The descriptive statistics for the Salary column in the employee data are as follows:

  • Count: 7,384
  • Mean: 85,029.39
  • Standard Deviation: 45,178.38
  • Minimum: 20,387.00
  • 25th Percentile: 44,779.00
  • Median (50th Percentile): 73,918.00
  • 75th Percentile: 133,865.00.
  • Maximum: 150,000.00

The t-test results for the pairwise comparisons between the Sales, Technology, and Human Resources departments suggest that there are significant variations in salary distributions across the different departments, highlighting potential differences in compensation between the departments.

# Attrition factors to consider
attrition_factors = ['BusinessTravel', 'Department', 'EducationField', 'Ethnicity','Gender', 'JobRole', 'MaritalStatus']

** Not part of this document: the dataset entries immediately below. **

(** A burst of fixes leaves one pending lookup, for the last fix of the
    burst. *)
Lemma fixesAt_burst (fs : list (Z * (Q * Q))) :
  forall (l : Timers.Loop) (id : nat) (tgt : Q * Q),
    Timers.pending l = [Timers.MkTimer id (Timers.clock l + Timers.geocodeDelay) tgt] ->
    Timers.geocodeTimeout l = Some id ->
    Timers.burst (Timers.clock l) fs ->
    let l' := Timers.fixesAt fs l in
    Timers.requests l' = Timers.requests l /\
    exists id',
      Timers.geocodeTimeout l' = Some id' /\
      Timers.clock l' = List.last (map fst fs) (Timers.clock l) /\
      Timers.pending l' =
        [Timers.MkTimer id' (Timers.clock l' + Timers.geocodeDelay)
           (List.last (map snd fs) tgt)].
Proof.
  induction fs as [|[t [lat lng]] rest IH]; intros l id tgt Hp Hg Hb.
  - cbn. split; [reflexivity|]. exists id. repeat split; assumption.
  - destruct Hb as [Ht Hb]. cbn [fst] in Ht, Hb.
    unfold Timers.fixesAt. cbn [fold_left fst snd].
    rewrite (fixAt_supersedes t lat lng l id tgt Hp Hg Ht).
    set (l1 := Timers.MkLoop _ _ _ _ _).
    destruct (IH l1 (Timers.nextId l) (lat, lng) eq_refl eq_refl Hb)
      as (Hr & id' & Hg' & Hc' & Hp').
    fold (Timers.fixesAt rest l1). cbv zeta. split; [exact Hr|].
    exists id'. split; [exact Hg'|].
    assert (Hlast : forall (A : Type) (x : A) (xs : list A) (d : A),
               List.last (x :: xs) d = List.last xs x).
    { intros A x xs. revert x. induction xs as [|y ys IHy]; intros x d.
      - reflexivity.
      - change (List.last (y :: ys) d = List.last (y :: ys) x).
        rewrite !IHy. reflexivity. }
    cbn [map fst snd]. rewrite !Hlast. split; [exact Hc' | exact Hp'].
Qed.

(** C9. Two fixes that arrive within one debounce delay of each other
    cause exactly one lookup: none is sent before the delay started by the
    second fix has run out, and once it has, the only lookup sent is for
    the coordinates of the second fix. *)
Theorem geocode_debounce_keeps_latest_fix
    (t1 t2 T : Z) (lat1 lng1 lat2 lng2 : Q) :
  0 <= t1 -> t1 <= t2 -> t2 < t1 + Timers.geocodeDelay ->
  let l := Timers.fixAt t2 lat2 lng2 (Timers.fixAt t1 lat1 lng1 Timers.idle) in
  Timers.requests l = [] /\
  (T < t2 + Timers.geocodeDelay -> Timers.requests (Timers.advanceTo T l) = []) /\
  (t2 + Timers.geocodeDelay <= T ->
   Timers.requests (Timers.advanceTo T l) = [(lat2, lng2)] /\
   Timers.pending (Timers.advanceTo T l) = []).
Proof.
  intros H0 H1 H2 l. subst l.
  rewrite (fixAt_idle t1 lat1 lng1 H0).
  rewrite (fixAt_supersedes t2 lat2 lng2
             (Timers.MkLoop t1 2
                [Timers.MkTimer 1 (t1 + Timers.geocodeDelay) (lat1, lng1)]
                (Some 1%nat) [])
             1%nat (lat1, lng1) eq_refl eq_refl)
    by (cbn [Timers.clock]; lia).
  cbn [Timers.nextId Timers.requests].
  set (l := Timers.MkLoop _ _ _ _ _).
  destruct (advanceTo_single T l 2%nat (t2 + Timers.geocodeDelay) (lat2, lng2) eq_refl)
    as [Hdue Hnot].
  split; [reflexivity|]. split.
  - intros H. exact (proj1 (Hnot H)).
  - intros H. exact (Hdue H).
Qed.

(** The scenario of the specification: fixes at 0 ms and 200 ms, observed
    at 1200 ms. *)
Lemma geocode_debounce_keeps_latest_fix_witness :
  0 <= 0 /\ 0 <= 200 /\ 200 < 0 + Timers.geocodeDelay /\
  Timers.requests
    (Timers.advanceTo 1200
       (Timers.fixAt 200 (12345679 # 1000000) (98765433 # 1000000)
          (Timers.fixAt 0 (12345678 # 1000000) (98765432 # 1000000) Timers.idle)))
  = [(12345679 # 1000000, 98765433 # 1000000)%Q].
Proof.
  assert (A : 0 <= 0) by lia.
  assert (B : 0 <= 200) by lia.
  assert (C : 200 < 0 + Timers.geocodeDelay) by (vm_compute; reflexivity).
  split; [exact A|]. split; [exact B|]. split; [exact C|].
  destruct (geocode_debounce_keeps_latest_fix 0 200 1200
              (12345678 # 1000000) (98765432 # 1000000)
              (12345679 # 1000000) (98765433 # 1000000) A B C)
    as (_ & _ & H).
  apply H. vm_compute. discriminate.
Defined.
(** A line that raises, in a file that is read, makes the pass and the
    script fail. *)
Lemma raising_line_aborts src listing name lines line :
  sessions_dir src = Some listing ->
  In (name, lines) listing ->
  active_session name = true ->
  In line lines ->
  (forall session_id total idx,
     is_ok (migrate_line session_id total (idx, line)).2 = false) ->
  is_ok (migrate_conversations src).2 = false /\ exit_status (main src) = 1%Z.
Proof.
  intros Hdir Hfile Hactive Hline Hraise.
  assert (Hconv : is_ok (migrate_conversations src).2 = false).
  { unfold migrate_conversations. rewrite Hdir. unfold print.
    rewrite bind_perform. cbn [snd].
    apply (for_each_raises _ _ _ (name, lines)).
    - apply filter_In. by split.
    - intros total. rewrite migrate_session_unfold. cbn [snd].
      by apply (in_lines_raises _ _ _ line). }
  split; [done|]. unfold exit_status. rewrite main_result.
  by destruct (migrate_conversations src).2.
Qed.

(** C9. A line that parses to an object of type "message" whose "message"
    value is a string containing both "role" and "content" passes the two
    membership tests, which on a string look for substrings; the [get] that
    follows raises AttributeError.  Nothing catches it: the conversation
    pass raises and the script exits with status 1, whatever the other
    lines and files are. *)
Theorem string_message_aborts_the_run line msg s :
  loads line = Some (PDict msg) ->
  assoc_get "type" msg = Some (PStr "message") ->
  assoc_get "message" msg = Some (PStr s) ->
  str_contains "role" s = true ->
  str_contains "content" s = true ->
  (forall session_id total idx,
     migrate_line session_id total (idx, line) = ([], Raise AttributeError)) /\
  (forall src listing name lines,
     sessions_dir src = Some listing ->
     In (name, lines) listing ->
     active_session name = true ->
     In line lines ->
     is_ok (migrate_conversations src).2 = false /\ exit_status (main src) = 1%Z).
Proof.
  intros Hline Hty Hmsg Hrole Hcontent.
  assert (Hraise : forall session_id total idx,
    migrate_line session_id total (idx, line) = ([], Raise AttributeError)).
  { intros session_id total idx. unfold migrate_line. rewrite Hline.
    apply dict_get_message, eq_str_true in Hty.
    io_step. rewrite Hty, Hmsg. io_step. rewrite Hrole. io_step.
    rewrite Hcontent. by io_step. }
  split; [done|]. intros src listing name lines Hdir Hfile Hactive Hin.
  apply (raising_line_aborts src listing name lines line); try done.
  intros session_id total idx. by rewrite Hraise.
Qed.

# Calculate attrition rates for each factor
attrition_rates = {}
for factor in attrition_factors:
    factor_attrition_rates = employee_data.groupby(factor)['Attrition'].mean()
    attrition_rates[factor] = factor_attrition_rates

# Plot attrition rates for each factor
for factor in attrition_factors:
    plt.figure(figsize=(8, 6))
    if factor in ['EducationField', 'JobRole']:
        sns.barplot(x=attrition_rates[factor].index, y=attrition_rates[factor].values)
        plt.xlabel(factor)
        plt.ylabel('Attrition Rate')
        plt.title('Attrition Rate by {}'.format(factor))
        plt.xticks(rotation=45, ha='right')  # Rotate x-labels by 45 degrees
    elif factor == 'Ethnicity':
        plt.xticks(rotation=60, ha='right')  # Adjust rotation for 'Ethnicity' factor
        sns.barplot(x=attrition_rates[factor].index, y=attrition_rates[factor].values)
        plt.xlabel(factor)
        plt.ylabel('Attrition Rate')
        plt.title('Attrition Rate by {}'.format(factor))
    else:
        sns.barplot(x=attrition_rates[factor].index, y=attrition_rates[factor].values)
        plt.xlabel(factor)
        plt.ylabel('Attrition Rate')
        plt.title('Attrition Rate by {}'.format(factor))
    plt.show()

attrition_counts = employee_data['Attrition'].value_counts()
print(attrition_counts)

# Perform statistical tests (e.g., t-tests or chi-square tests) to determine the significance of these relationships

# Categorical variables: Chi-square test
categorical_variables = ['Department', 'Gender', 'Education', 'Ethnicity']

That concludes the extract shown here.